Der Abschied Großbritanniens aus der EU ist eine historische Zäsur. Den größten Brexit-Schaden tragen die Briten selbst.

Auch bei den größten Bewunderern des Vereinigten Königreiches hat das Brexit-Drama nach fast vier Jahren seine Spuren hinterlassen: Wenn Großbritannien in der Nacht zum Sonnabend den mehrmals verschobenen Austritt aus der Europäischen Union endlich wahr macht, nehmen die Kontinentaleuropäer dies überwiegend mit einer Mischung aus Erleichterung und einem letzten, müden Kopfschütteln zur Kenntnis.

Aber es ist wie im richtigen Leben: Sind die Briten erst einmal gegangen, ist die Hoffnung auf ihre rasche Rückkehr verblasst, wird der Trennungsschmerz auch auf dem Kontinent bald einsetzen.

Brexit hat ökonomische Wucht

Der Abschied Großbritanniens bleibt für das vereinte Europa ein schlimmer, tragischer Verlust – politisch, wirtschaftlich, kulturell. Er hat ökonomisch dieselbe Wucht, als wenn die 19 kleinsten der 28 EU-Staaten gleichzeitig den Club verlassen würden. Für die geostrategischen Ambitionen der EU ist diese Schrumpfung ein Rückschlag, der nicht dadurch ausgeglichen wird, dass die Briten in der Union allzu oft die Bremserrolle gespielt haben.

Das Selbstbewusstsein der EU, die seit ihrer Gründung immer nur auf Erweiterung und engeren Zusammenschluss angelegt war, ist nachhaltig erschüttert.

Briten haben den Brexit noch nicht richtig verstanden

Den größten Schaden indes tragen die Briten selbst, die überwiegend noch gar nicht verstanden haben, was der Brexit konkret bedeuten wird.
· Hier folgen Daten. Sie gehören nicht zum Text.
(** The pipeline does hand the empty text to pyttsx3: when the translation
    service fails, [translate_text] returns [''] and synthesis goes on. *)
Lemma empty_translation_reaches_pyttsx3 :
  let run := process_single_file untranslated_world google_cfg "hello.wav" "es"
               "pyttsx3 (offline)" initial in
  result_field "translated" run = Some (PyStr "")
  ∧ result_field "tts_file" run = Some (PyStr "/tmp/translated_1700000000.mp3")
  ∧ Invoke pyttsx3_save_to_file [""; "/tmp/translated_1700000000.wav"] ∈ trace run.2.
Proof.
  split; [by vm_compute |]. split; [by vm_compute |].
  vm_compute. do 7 apply list_elem_of_further. apply list_elem_of_here.
Qed.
Die Austritts-Propagandisten haben die nostalgische Illusion genährt, mit dem Brexit lasse sich an den alten Glanz des verlorenen Empires anknüpfen. Sie haben den Bürgern vorgegaukelt, man werde weiter die Vorteile des EU-Binnenmarktes genießen, dabei aber völlig unabhängig von der Union sein.

Als „Singapur an der Themse“ mit niedrigen Steuern soll sich das Land Wettbewerbsvorsprünge sichern. All diese Verheißungen werden jetzt schnell als Lügen, Luftschlösser und Hirngespinste entlarvt werden.

Auch der EU droht Ärger

Großbritannien wird in der globalisierten Welt allein nicht stärker, sondern schwächer sein. Und die Europäische Union kann nicht einem Konkurrenten großzügig Zugang zum gemeinsamen Markt gewähren, wenn der sich gleichzeitig mit Standarddumping und Regelverstößen unredlich Vorteile verschaffen will. Bei den Verhandlungen mit der Europäischen Union über einen neuen Handelsvertrag und andere Kooperationsabkommen droht deshalb ein heftiger Streit, dem gegenüber die bisherigen Konflikte ein Vorgeplänkel gewesen sein könnten.

Und auf der Insel steht ein böses Erwachen bevor, das den Riss durch die Gesellschaft noch vertiefen und die Fliehkräfte im Königreich verstärken wird. Viel wäre gewonnen, wenn Premier Johnson wenigstens die bis Dezember befristete Übergangszeit verlängert – denn bis Jahresende sind solide Verträge auch bei bester Absicht gar nicht auszuhandeln.

Oder gibt es eine positive Überraschung?

Hilfreich wäre es aber auch, wenn die Europäische Union der Neigung widerstehen könnte, die Briten für die Scheidung zu bestrafen und zur Abschreckung potenzieller Nachahmer so zu tun, als könne man London ein Verhandlungsergebnis diktieren. Das wäre Gift für die offiziell angestrebte freundschaftliche Beziehung, an der auch die Europäische Union ein großes Interesse haben müsste. Nicht nur aus ökonomischen oder sicherheitspolitischen Gründen, sondern schlicht, weil Großbritannien ja weiter zu Europa gehört.

Die Chancen für einen harmonischen Neustart stehen derzeit nicht gut. Aber wer weiß: Im Brexit-Drama waren bisher schon Wendungen möglich, die niemand erwartet hatte. Dass EU und Großbritannien zügig zu einer frucht­baren Partnerschaft finden, wäre mal eine positive Überraschung.